How to complete this task
Find the line with "destruct (settle_remote_inv (m" in the entries below, then reproduce it and every line after it down to and including the line with "try (apply Hcall;", exactly.

======== Stored data

Lemma remote_step_ok parse a s m :
  session_inv s ->
  remote_step parse a s = Some m ->
  ok (fun _ s' => session_inv s') s (m s).
Proof.
  intros Hs E. destruct a; cbn [remote_step] in E; try discriminate.
  - destruct (at_stage Connecting s && fits b s) eqn:G; [| discriminate].
    apply andb_prop in G as [_ Hf]. injection E as <-.
    apply errorOf_ok. now apply passwordCallback_ok.
  - destruct (at_stage Connecting s && fits b s) eqn:G; [| discriminate].
    apply andb_prop in G as [_ Hf]. injection E as <-.
    apply errorOf_ok. now apply publicKeysCallback_ok.
  - destruct (at_stage Connecting s && fits buf s) eqn:G; [| discriminate].
    apply andb_prop in G as [_ Hf]. injection E as <-.
    now apply confirmRemoteFingerprint_ok.
  - destruct (at_stage Connecting s && fits buf s) eqn:G; [| discriminate].
    apply andb_prop in G as [Hst Hf]. injection E as <-.
    apply at_stage_true in Hst.
    destruct (remote_connectFailed_neutral why errText buf s Hs Hf)
      as (s' & E' & [H' He'] & Hr).
    unfold bind at 1. rewrite E'. cbn [bind_res].
    apply ok_rebase with s'; [exact He' |].
    apply then_deferred_ok. apply remote_deferred_ok with Connecting;
      [exact H' | congruence].
  - destruct (at_stage Connecting s) eqn:Hst; [| discriminate].
    injection E as <-. apply at_stage_true in Hst.
    unfold bind. eapply ok_bind; [now apply remote_publish_ok |].
    intros u s' H'. now apply ok_ret.
  - destruct (at_stage Published s && fits buf s) eqn:G; [| discriminate].
    apply andb_prop in G as [Hst Hf]. injection E as <-.
    apply at_stage_true in Hst.
    unfold bind at 1. eapply ok_bind; [now apply remote_serve_ok |].
    intros [|] s' [H' Hr]; [now apply ok_ret |].
    apply then_deferred_ok. now apply remote_deferred_ok with Published.
  - destruct (at_stage Serving s && fits buf s) eqn:G; [| discriminate].
    apply andb_prop in G as [Hst Hf]. injection E as <-.
    apply at_stage_true in Hst. destruct chunk as [bs |].
    + destruct (pump_neutral SSHServerRemoteStdOut bs buf s Hs Hf)
        as (e & s' & E' & [H' He'] & Hr & _).
      unfold bind at 1. rewrite E'. cbn [bind_res].
      apply ok_rebase with s'; [exact He' |].
      destruct e; cbn [end_of_pump]; [| now apply ok_ret].
      apply then_deferred_ok. apply remote_deferred_ok with Serving;
        [exact H' | congruence].
    + apply then_deferred_ok. now apply remote_deferred_ok with Serving.
  - destruct (stderrTask s) as [| u |] eqn:Hst; try discriminate.
    destruct (fits buf s) eqn:Hf; [| discriminate]. injection E as <-.
    destruct chunk as [bs |].
    + destruct (pump_neutral SSHServerRemoteStdErr bs buf s Hs Hf)
        as (e & s' & E' & [H' He'] & _ & Hr).
      unfold bind at 1. rewrite E'. cbn [bind_res].
      apply ok_rebase with s'; [exact He' |].
      destruct e; cbn [end_of_pump]; [| now apply ok_ret].
      apply then_deferred_ok. apply stderr_deferred_ok with u;
        [exact H' | congruence].
    + apply then_deferred_ok. now apply stderr_deferred_ok with u.
Qed.

(** ** Every schedule keeps the invariant *)

Lemma suspended_later (A : Type) (Q : A -> sshClient -> Prop) (r : res A)
  s s' :
  suspended_ok Q r s -> evolves s s' -> suspended_ok Q r s'.
Proof.
  intros (Hb & He & Hok) E. split; [exact Hb |].
  split; [now apply evolves_trans with s | exact Hok].
Qed.

Lemma settle_control_inv c r sys :
  system_inv sys ->
  ok (returned c) (client sys) r ->
  system_inv (fst (settle_control c r sys)) /\
  evolves (client sys) (client (fst (settle_control c r sys))) /\
  (forall c' e, snd (settle_control c r sys) = Some (c', e) ->
     c' = c /\ returned c e (client (fst (settle_control c r sys)))).
Proof.
  intros (Hc & Hs & Hctl & Hrem) Hr.
  assert (Hrem' : forall s, evolves (client sys) s ->
    match remote sys with
    | Some r0 => suspended_ok (fun _ s' => session_inv s') r0 s
    | None => True
    end).
  { intros s E. destruct (remote sys); [| exact I].
    now apply suspended_later with (client sys). }
  remember (client sys) as s0 eqn:E0.
  destruct Hr as [s0 e s He Hev | s0 X g s k H0 Hev Hk];
    cbn [settle_control fst snd client].
  - split; [| split; [exact Hev |]].
    + split; [exact Hc |]. split; [apply He |].
      split; [exact I | now apply Hrem'].
    + intros c' e' E. injection E as <- <-. now split.
  - split; [| split; [exact Hev | intros c' e' E; discriminate]].
    split; [exact Hc |]. split; [exact H0 |]. split; [| now apply Hrem'].
    cbn. split; [reflexivity |]. split; [apply evolves_refl |].
    exists s0. now apply ok_Blocked.
Qed.

Lemma settle_remote_inv r sys :
  system_inv sys ->
  ok (fun _ s' => session_inv s') (client sys) r ->
  system_inv (settle_remote r sys) /\
  evolves (client sys) (client (settle_remote r sys)).
Proof.
  intros (Hc & Hs & Hctl & Hrem) Hr.
  assert (Hctl' : forall s, evolves (client sys) s ->
    match control sys with
    | Some (c, r0) => suspended_ok (returned c) r0 s
    | None => True
    end).
  { intros s E. destruct (control sys) as [[c r0] |]; [| exact I].
    now apply suspended_later with (client sys). }
  remember (client sys) as s0 eqn:E0.
  destruct Hr as [s0 e s He Hev | s0 X g s k H0 Hev Hk];
    cbn [settle_remote client].
  - split; [| exact Hev].
    split; [exact Hc |]. split; [exact He |].
    split; [now apply Hctl' | exact I].
  - split; [| exact Hev].
    split; [exact Hc |]. split; [exact H0 |]. split; [now apply Hctl' |].
    cbn. split; [reflexivity |]. split; [apply evolves_refl |].
    exists s0. now apply ok_Blocked.
Qed.

Section Schedules.

Variable ParseString : LimitedReader -> list byte * option error * LimitedReader.
Variable Address : Type.
Variable ParseAddress : LimitedReader -> Address * option error * LimitedReader.
Variable Address_String : Address -> string.
Variable ParsePrivateKey : list byte -> nat * option error.

Local Notation "'exec_'" :=
  (exec ParseString ParseAddress Address_String ParsePrivateKey).
Local Notation "'run_'" :=
  (run ParseString ParseAddress Address_String ParsePrivateKey).
Local Notation "'control_call_'" :=
  (control_call ParseString ParseAddress Address_String ParsePrivateKey).

Lemma control_call_ok a c m s :
  control_call_ a = Some (c, m) ->
  session_inv s ->
  (c = CallBootup -> remoteTask s = NotStarted) ->
  ok (returned c) s (m s).
Proof.
  intros E Hs Hb. destruct a; cbn in E; try discriminate;
    injection E as <- <-.
  - apply errorOf_ok. eapply ok_mono; [apply Bootup_ok; auto |].
    intros x s' H'. now split.
  - apply errorOf_ok. eapply ok_mono; [now apply local_ok |].
    intros x s' H'. now split.
  - now apply Close_ok.
  - now apply Release_ok.
Qed.

(** One action keeps the invariant of the system, the session after it
    evolves from the session before it, and a call that returns in it
    guarantees what [returned] says. *)
Lemma exec_inv a sys :
  system_inv sys ->
  system_inv (fst (exec_ a sys)) /\
  evolves (client sys) (client (fst (exec_ a sys))) /\
  (forall c e, snd (exec_ a sys) = Some (c, e) ->
     returned c e (client (fst (exec_ a sys)))).
Proof.
  intros Hsys. pose proof Hsys as (Hc & Hs & Hctl & Hrem).
  set (goal := fun x : system * option (call * option error) =>
    system_inv (fst x) /\
    evolves (client sys) (client (fst x)) /\
    (forall c e, snd x = Some (c, e) -> returned c e (client (fst x)))).
  change (goal (exec_ a sys)).
  assert (Hskip : goal (sys, None)).
  { split; [exact Hsys |]. split; [apply evolves_refl |].
    intros c e E; discriminate. }
  assert (Hcall : forall c m,
    control_call_ a = Some (c, m) ->
    (c = CallBootup -> remoteTask (client sys) = NotStarted) ->
    goal (settle_control c (m (client sys)) sys)).
  { intros c m E Hb.
    destruct (settle_control_inv c (m (client sys)) sys Hsys)
      as (H1 & H2 & H3).
    - now apply (control_call_ok a).
    - split; [exact H1 |]. split; [exact H2 |]. intros c' e E'.
      destruct (H3 c' e E') as [-> H4]. exact H4. }
  assert (Hstep : forall m,
    remote_step ParsePrivateKey a (client sys) = Some m ->
    goal (settle_remote (m (client sys)) sys, None)).
  { intros m E.
    destruct (settle_remote_inv (m (client sys)) sys Hsys)
      as [H1 H2].
    - now apply (remote_step_ok ParsePrivateKey a).
    - split; [exact H1 |]. split; [exact H2 |].
      intros c e E'; discriminate. }
  unfold exec. rewrite Hc.
  destruct a; cbn [control_call];
    try (destruct (control sys) as [[c0 r0] |]; [exact Hskip |]);
    try (apply Hcall; [reflexivity | discriminate]);
    try (destruct (remote_step ParsePrivateKey _ (client sys)) eqn:Es;
         destruct (remote sys) eqn:Er; try exact Hskip;
         apply Hstep; reflexivity).
  - destruct (remoteTask (client sys)) eqn:Et; try exact Hskip.
    apply Hcall; [reflexivity | auto].
  - destruct (control sys) as [[c0 r0] |]; [| exact Hskip].
    destruct Hctl as (Hb & Hev0 & s0 & Hok).
    destruct (settle_control_inv c0 (resume r0 (client sys)) sys Hsys)
      as (H1 & H2 & H3); [now apply ok_resume with s0 |].
    split; [exact H1 |]. split; [exact H2 |]. intros c' e E'.
    destruct (H3 c' e E') as [-> H4]. exact H4.
  - destruct (remote sys) as [r0 |]; [| exact Hskip].
    destruct Hrem as (Hb & Hev0 & s0 & Hok).
    destruct (settle_remote_inv (resume r0 (client sys)) sys Hsys)
      as [H1 H2]; [now apply ok_resume with s0 |].
    split; [exact H1 |]. split; [exact H2 |]. intros c e E; discriminate.
  - destruct (remoteTask (client sys)); try exact Hskip.
    destruct (neutral_requestTimeoutRetry timeout now0 (client sys))
      as (b & s' & E & Hv).
    rewrite E. cbn [state_of].
    assert (Ev : evolves (client sys) s')
      by (apply view_evolves; now symmetry).
    split; [| split; [exact Ev | intros c e E'; discriminate]].
    split; [reflexivity |].
    split; [apply (session_inv_view (client sys));
            [now symmetry | exact Hs] |].
    cbn [fst control remote client]. split.
    + destruct (control sys) as [[c0 r0] |]; [| exact I].
      now apply suspended_later with (client sys).
    + destruct (remote sys); [| exact I].
      now apply suspended_later with (client sys).
Qed.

================

Result for this task
    destruct (settle_remote_inv (m (client sys)) sys Hsys)
      as [H1 H2].
    - now apply (remote_step_ok ParsePrivateKey a).
    - split; [exact H1 |]. split; [exact H2 |].
      intros c e E'; discriminate. }
  unfold exec. rewrite Hc.
  destruct a; cbn [control_call];
    try (destruct (control sys) as [[c0 r0] |]; [exact Hskip |]);
    try (apply Hcall; [reflexivity | discriminate]);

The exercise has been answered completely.